→ **TASK REQUIREMENTS**
Return each line of the entries that holds the string "cursor".

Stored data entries
*** Block opens ***

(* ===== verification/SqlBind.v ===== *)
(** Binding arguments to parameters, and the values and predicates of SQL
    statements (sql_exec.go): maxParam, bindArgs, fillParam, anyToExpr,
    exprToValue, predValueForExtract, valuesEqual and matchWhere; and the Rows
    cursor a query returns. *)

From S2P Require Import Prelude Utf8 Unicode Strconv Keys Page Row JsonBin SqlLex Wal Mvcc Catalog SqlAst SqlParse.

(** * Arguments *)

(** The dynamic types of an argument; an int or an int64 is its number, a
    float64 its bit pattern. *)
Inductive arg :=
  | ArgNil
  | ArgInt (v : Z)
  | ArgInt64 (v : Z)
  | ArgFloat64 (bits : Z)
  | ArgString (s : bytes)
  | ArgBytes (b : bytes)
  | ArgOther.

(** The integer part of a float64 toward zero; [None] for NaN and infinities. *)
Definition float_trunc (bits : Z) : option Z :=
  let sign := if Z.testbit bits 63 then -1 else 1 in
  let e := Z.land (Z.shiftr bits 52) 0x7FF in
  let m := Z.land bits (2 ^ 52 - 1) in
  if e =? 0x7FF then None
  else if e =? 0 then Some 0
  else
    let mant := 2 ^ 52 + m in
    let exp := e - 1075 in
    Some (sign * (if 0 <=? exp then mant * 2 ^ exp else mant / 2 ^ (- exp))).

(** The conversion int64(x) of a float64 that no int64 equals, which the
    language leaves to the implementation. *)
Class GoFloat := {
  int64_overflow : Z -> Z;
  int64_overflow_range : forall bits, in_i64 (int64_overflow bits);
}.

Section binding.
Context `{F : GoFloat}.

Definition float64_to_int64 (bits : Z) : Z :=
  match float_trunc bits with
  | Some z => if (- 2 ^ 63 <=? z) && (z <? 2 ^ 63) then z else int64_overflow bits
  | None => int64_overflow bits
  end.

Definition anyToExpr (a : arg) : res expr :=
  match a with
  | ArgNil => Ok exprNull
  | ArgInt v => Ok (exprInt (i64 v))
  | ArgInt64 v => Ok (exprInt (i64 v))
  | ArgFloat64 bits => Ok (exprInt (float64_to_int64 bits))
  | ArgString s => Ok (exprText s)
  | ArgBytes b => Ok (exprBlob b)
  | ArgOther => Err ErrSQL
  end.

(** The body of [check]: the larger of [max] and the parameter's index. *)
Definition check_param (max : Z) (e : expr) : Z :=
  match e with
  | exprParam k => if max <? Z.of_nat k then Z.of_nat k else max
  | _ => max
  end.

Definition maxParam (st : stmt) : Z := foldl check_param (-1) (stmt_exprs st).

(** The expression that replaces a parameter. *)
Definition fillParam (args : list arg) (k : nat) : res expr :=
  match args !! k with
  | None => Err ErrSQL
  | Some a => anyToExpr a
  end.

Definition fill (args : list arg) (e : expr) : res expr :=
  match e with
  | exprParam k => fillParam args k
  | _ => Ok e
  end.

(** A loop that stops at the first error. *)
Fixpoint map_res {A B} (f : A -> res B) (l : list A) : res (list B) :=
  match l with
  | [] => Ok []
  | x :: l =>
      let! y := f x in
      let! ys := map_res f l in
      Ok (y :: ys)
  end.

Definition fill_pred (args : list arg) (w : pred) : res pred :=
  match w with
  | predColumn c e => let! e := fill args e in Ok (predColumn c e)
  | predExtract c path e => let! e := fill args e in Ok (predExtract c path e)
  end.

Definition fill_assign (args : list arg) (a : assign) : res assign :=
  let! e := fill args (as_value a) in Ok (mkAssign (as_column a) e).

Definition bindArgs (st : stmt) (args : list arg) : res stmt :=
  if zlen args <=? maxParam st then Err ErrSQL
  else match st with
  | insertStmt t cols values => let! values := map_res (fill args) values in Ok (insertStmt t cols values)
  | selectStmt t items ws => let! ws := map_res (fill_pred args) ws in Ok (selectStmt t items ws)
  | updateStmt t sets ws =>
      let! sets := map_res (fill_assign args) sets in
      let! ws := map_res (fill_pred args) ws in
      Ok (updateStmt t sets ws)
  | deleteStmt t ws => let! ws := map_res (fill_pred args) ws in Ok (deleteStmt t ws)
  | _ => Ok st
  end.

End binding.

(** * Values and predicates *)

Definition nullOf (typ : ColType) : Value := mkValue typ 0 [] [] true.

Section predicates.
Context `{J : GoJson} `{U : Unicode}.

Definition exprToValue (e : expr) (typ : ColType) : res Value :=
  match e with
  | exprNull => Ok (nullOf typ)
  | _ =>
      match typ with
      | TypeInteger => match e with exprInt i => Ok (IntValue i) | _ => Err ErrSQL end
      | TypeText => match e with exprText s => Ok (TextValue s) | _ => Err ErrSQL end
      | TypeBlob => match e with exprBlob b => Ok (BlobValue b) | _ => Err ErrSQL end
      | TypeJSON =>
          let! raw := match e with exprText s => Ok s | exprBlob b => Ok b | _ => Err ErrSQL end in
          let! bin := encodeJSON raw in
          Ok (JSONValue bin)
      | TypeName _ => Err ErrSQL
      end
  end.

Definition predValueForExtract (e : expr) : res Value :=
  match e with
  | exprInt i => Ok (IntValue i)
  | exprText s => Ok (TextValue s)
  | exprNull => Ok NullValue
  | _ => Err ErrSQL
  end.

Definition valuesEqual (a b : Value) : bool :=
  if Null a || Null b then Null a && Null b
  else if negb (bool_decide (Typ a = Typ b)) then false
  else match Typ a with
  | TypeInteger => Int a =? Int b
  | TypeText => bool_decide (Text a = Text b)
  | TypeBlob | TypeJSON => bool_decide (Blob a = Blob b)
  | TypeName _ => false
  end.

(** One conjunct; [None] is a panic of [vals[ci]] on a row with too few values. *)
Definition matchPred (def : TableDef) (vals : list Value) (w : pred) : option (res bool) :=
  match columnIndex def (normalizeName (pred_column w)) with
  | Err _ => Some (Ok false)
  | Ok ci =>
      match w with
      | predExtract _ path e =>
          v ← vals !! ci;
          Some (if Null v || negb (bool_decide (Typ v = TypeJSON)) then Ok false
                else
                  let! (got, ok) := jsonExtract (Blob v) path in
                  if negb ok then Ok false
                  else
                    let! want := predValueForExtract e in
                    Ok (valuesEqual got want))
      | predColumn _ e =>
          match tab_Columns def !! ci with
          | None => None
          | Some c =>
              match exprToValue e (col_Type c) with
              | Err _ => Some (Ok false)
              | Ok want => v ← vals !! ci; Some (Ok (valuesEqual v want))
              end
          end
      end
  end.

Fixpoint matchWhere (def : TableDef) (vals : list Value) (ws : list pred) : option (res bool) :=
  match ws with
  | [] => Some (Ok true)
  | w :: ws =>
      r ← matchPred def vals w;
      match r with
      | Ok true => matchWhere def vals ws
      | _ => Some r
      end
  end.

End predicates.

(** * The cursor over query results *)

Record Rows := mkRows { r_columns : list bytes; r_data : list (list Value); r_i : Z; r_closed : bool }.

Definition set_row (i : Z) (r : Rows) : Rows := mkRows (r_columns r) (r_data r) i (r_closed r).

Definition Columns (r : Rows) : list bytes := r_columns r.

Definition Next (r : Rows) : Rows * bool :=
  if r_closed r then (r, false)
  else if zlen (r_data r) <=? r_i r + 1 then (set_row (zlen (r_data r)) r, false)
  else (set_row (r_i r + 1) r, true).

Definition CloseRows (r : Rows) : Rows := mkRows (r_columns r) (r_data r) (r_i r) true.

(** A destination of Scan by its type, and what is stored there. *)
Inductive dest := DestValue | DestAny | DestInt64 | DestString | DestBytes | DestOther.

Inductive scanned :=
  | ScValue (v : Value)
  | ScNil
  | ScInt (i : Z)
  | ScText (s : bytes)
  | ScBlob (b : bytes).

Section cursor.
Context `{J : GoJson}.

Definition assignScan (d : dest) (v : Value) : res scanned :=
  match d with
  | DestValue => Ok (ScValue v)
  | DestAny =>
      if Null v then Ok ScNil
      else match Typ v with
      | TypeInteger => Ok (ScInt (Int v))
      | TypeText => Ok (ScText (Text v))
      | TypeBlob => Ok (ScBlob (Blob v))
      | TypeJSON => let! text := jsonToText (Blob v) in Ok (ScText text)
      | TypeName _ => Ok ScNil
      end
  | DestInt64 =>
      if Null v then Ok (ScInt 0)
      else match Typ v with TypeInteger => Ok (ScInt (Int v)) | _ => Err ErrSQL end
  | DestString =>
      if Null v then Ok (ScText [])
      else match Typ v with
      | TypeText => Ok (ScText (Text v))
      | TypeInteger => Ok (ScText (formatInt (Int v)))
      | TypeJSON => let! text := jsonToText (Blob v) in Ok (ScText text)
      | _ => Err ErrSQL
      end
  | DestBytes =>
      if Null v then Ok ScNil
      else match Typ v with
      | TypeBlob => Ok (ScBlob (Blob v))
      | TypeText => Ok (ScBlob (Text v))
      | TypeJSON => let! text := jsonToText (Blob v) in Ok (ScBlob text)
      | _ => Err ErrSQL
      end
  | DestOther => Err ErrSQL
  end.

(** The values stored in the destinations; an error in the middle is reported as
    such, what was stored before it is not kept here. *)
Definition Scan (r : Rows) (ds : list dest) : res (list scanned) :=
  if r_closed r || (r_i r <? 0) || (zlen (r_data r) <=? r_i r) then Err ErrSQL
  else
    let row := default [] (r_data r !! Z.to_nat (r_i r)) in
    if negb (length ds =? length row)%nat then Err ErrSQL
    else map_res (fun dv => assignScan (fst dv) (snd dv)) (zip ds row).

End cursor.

*** Block closes ***

→ **RESULT OF THIS TASK**
    cursor a query returns. *)
(** * The cursor over query results *)
Section cursor.
End cursor.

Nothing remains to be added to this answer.